Materials and Methods We constructed subcutaneous syngeneic tumors with murine gastric cancer cell lines, YTN3 and YTN16, in C57BL/6J mice. Mice were intraperitoneally treated with IgG isotype control or an anti–programmed death-ligand 1 (PD-L1) neutralizing antibody. We used immunohistochemistry to evaluate the tumor-infiltrating immune cells of formalin-fixed paraffin-embedded mouse tumor tissues. We compared the protein and RNA expression between YTN3 and YTN16 cell lines using a mouse cytokine array and RNA sequencing.
Results The mouse tumors revealed distinct histological and molecular characteristics. YTN16 cells showed upregulation of genes and proteins related to immunosuppression, such as Ccl2 (CCL2) and Csf1 (M-CSF).

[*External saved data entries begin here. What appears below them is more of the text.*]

(** X4. A [punish] that succeeds only moves stake from the deposit to the
    slashed total: their sum is unchanged. Because the amount is
    deposit * 1000000 / rate with a rate of at most 1000000, it is never
    less than a non-negative deposit: the candidate is left with a deposit
    of zero or below, never with a positive one. *)
Theorem punish_moves_whole_deposit (storage storage' : option Storage)
    (pubkey : string) (blockNum : Z) (opts : PunishOpts) (c : Candidate) :
  punish storage pubkey blockNum opts = Ok storage' ->
  obj_get pubkey (default [] (storage ≫= candidates)) = Some c ->
  exists c',
    obj_get pubkey (default [] (storage' ≫= candidates)) = Some c' /\
    deposit c' + default 0 (slashed c') = deposit c + default 0 (slashed c) /\
    (0 <= deposit c -> deposit c' <= 0) /\
    capacityOf c' - capacityOf c = deposit c' - deposit c.
Proof.
  intros Hp Hc.
  apply punish_Ok in Hp as (rate & count & c0 & Hparams & Hc0 & Hc').
  rewrite Hc in Hc0. injection Hc0 as <-.
  apply checkPunishParams_Ok in Hparams as (_ & _ & Hrange & _).
  eexists. split; [exact Hc'|]. simpl. split; [lia|]. split.
  - intros Hd. pose proof (slashedAmount_covers_deposit (deposit c) rate Hd Hrange). lia.
  - unfold capacityOf. simpl. destruct (voters c); lia.
Qed.

Lemma punish_moves_whole_deposit_witness :
  exists c',
    obj_get "pk_alice"
      (default [] (Some (setCandidates
         (Some [("pk_alice", jail (slash alice 250000) 7 4)]) aliceStorage) ≫= candidates))
      = Some c' /\
    deposit c' + default 0 (slashed c') = deposit alice + default 0 (slashed alice) /\
    (0 <= deposit alice -> deposit c' <= 0) /\
    capacityOf c' - capacityOf alice = deposit c' - deposit alice.
Proof.
  apply (punish_moves_whole_deposit (Some aliceStorage) _ "pk_alice" 7
           {| slashedRatePerMillion := ArgNumber 250000; jailedBlockCount := ArgNumber 4 |}
           alice); reflexivity.
Defined.

(** X5. A [punish] that succeeds touches one record only: the public keys
    keep their order, every other candidate is exactly as before, and the
    punished record keeps its registration block, operator, name and
    voters. *)
Theorem punish_touches_one_record (storage storage' : option Storage)
    (pubkey : string) (blockNum : Z) (opts : PunishOpts) :
  punish storage pubkey blockNum opts = Ok storage' ->
  obj_keys (default [] (storage' ≫= candidates))
    = obj_keys (default [] (storage ≫= candidates)) /\
  (forall other, pubkey <> other ->
      obj_get other (default [] (storage' ≫= candidates))
        = obj_get other (default [] (storage ≫= candidates))) /\
  exists c c',
    obj_get pubkey (default [] (storage ≫= candidates)) = Some c /\
    obj_get pubkey (default [] (storage' ≫= candidates)) = Some c' /\
    block c' = block c /\ operator c' = operator c /\ name c' = name c /\
    voters c' = voters c.
Proof.
  intros Hp. destruct (punish_frame _ _ _ _ _ Hp) as [Hkeys Hother].
  split; [done|]. split; [done|].
  apply punish_Ok in Hp as (rate & count & c & _ & Hc & Hc').
  exists c. eexists. split; [done|]. split; [exact Hc'|]. done.
Qed.

Definition bob : Candidate :=
  {| deposit := 300; block := 5; operator := "op_bob"; name := "bob";
     voters := None; jailed := false; jailedUntilBlock := None; slashed := None |}.

Definition twoCandidates : Storage :=
  {| candidates := Some [("pk_alice", alice); ("pk_bob", bob)]; withdraw := None |}.

Lemma punish_touches_one_record_witness :
  obj_keys (default []
      (Some (setCandidates
         (Some [("pk_alice", jail (slash alice 1000000) 7 4); ("pk_bob", bob)])
         twoCandidates) ≫= candidates))
    = obj_keys (default [] (Some twoCandidates ≫= candidates)) /\
  (forall other, "pk_alice" <> other ->
      obj_get other (default []
          (Some (setCandidates
             (Some [("pk_alice", jail (slash alice 1000000) 7 4); ("pk_bob", bob)])
             twoCandidates) ≫= candidates))
        = obj_get other (default [] (Some twoCandidates ≫= candidates))) /\
  exists c c',
    obj_get "pk_alice" (default [] (Some twoCandidates ≫= candidates)) = Some c /\
    obj_get "pk_alice" (default []
        (Some (setCandidates
           (Some [("pk_alice", jail (slash alice 1000000) 7 4); ("pk_bob", bob)])
           twoCandidates) ≫= candidates)) = Some c' /\
    block c' = block c /\ operator c' = operator c /\ name c' = name c /\
    voters c' = voters c.
Proof.
  apply (punish_touches_one_record (Some twoCandidates) _ "pk_alice" 7
           {| slashedRatePerMillion := ArgNumber 1000000; jailedBlockCount := ArgNumber 4 |}).
  reflexivity.
Defined.

(** X6. Once a candidate has been punished, every vote for it is refused as
    a vote for a jailed candidate, whatever value is attached above the
    minimum: a successful [punish] always jails. *)
Theorem vote_after_punish_refused (config : Config) (context context' : Storage)
    (pubkey : string) (blockNum : Z) (opts : PunishOpts) (msg : Msg) :
  punish (Some context) pubkey blockNum opts = Ok (Some context') ->
  minVoterValue config <= value msg ->
  vote config context' msg pubkey
  = Throw (Error (pubkey +:+
      " is currently jailed, please wait until it get unjail before voting.")).
Proof.
  intros Hp Hv.
  apply punish_Ok in Hp as (rate & count & c & _ & _ & Hc'). simpl in Hc'.
  unfold vote. simpl.
  destruct (Z.ltb_spec (value msg) (minVoterValue config)); [lia|]. simpl.
  by rewrite Hc'.
Qed.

Macrophages and exhausted T cells were more enriched in YTN16 tumors than in YTN3 tumors. Several YTN3 tumors were completely regressed by the PD-L1 inhibitor, whereas YTN16 tumors were unaffected. Although treatment with a PD-L1 inhibitor increased infiltration of T cells in both the tumors, the proportion of exhausted immune cells did not decrease in the non-responder group.
Conclusion We confirmed the histological and molecular features of cancer cells with various responses to ICI. Our models can be used in preclinical research on ICI resistance mechanisms to enhance clinical efficacy.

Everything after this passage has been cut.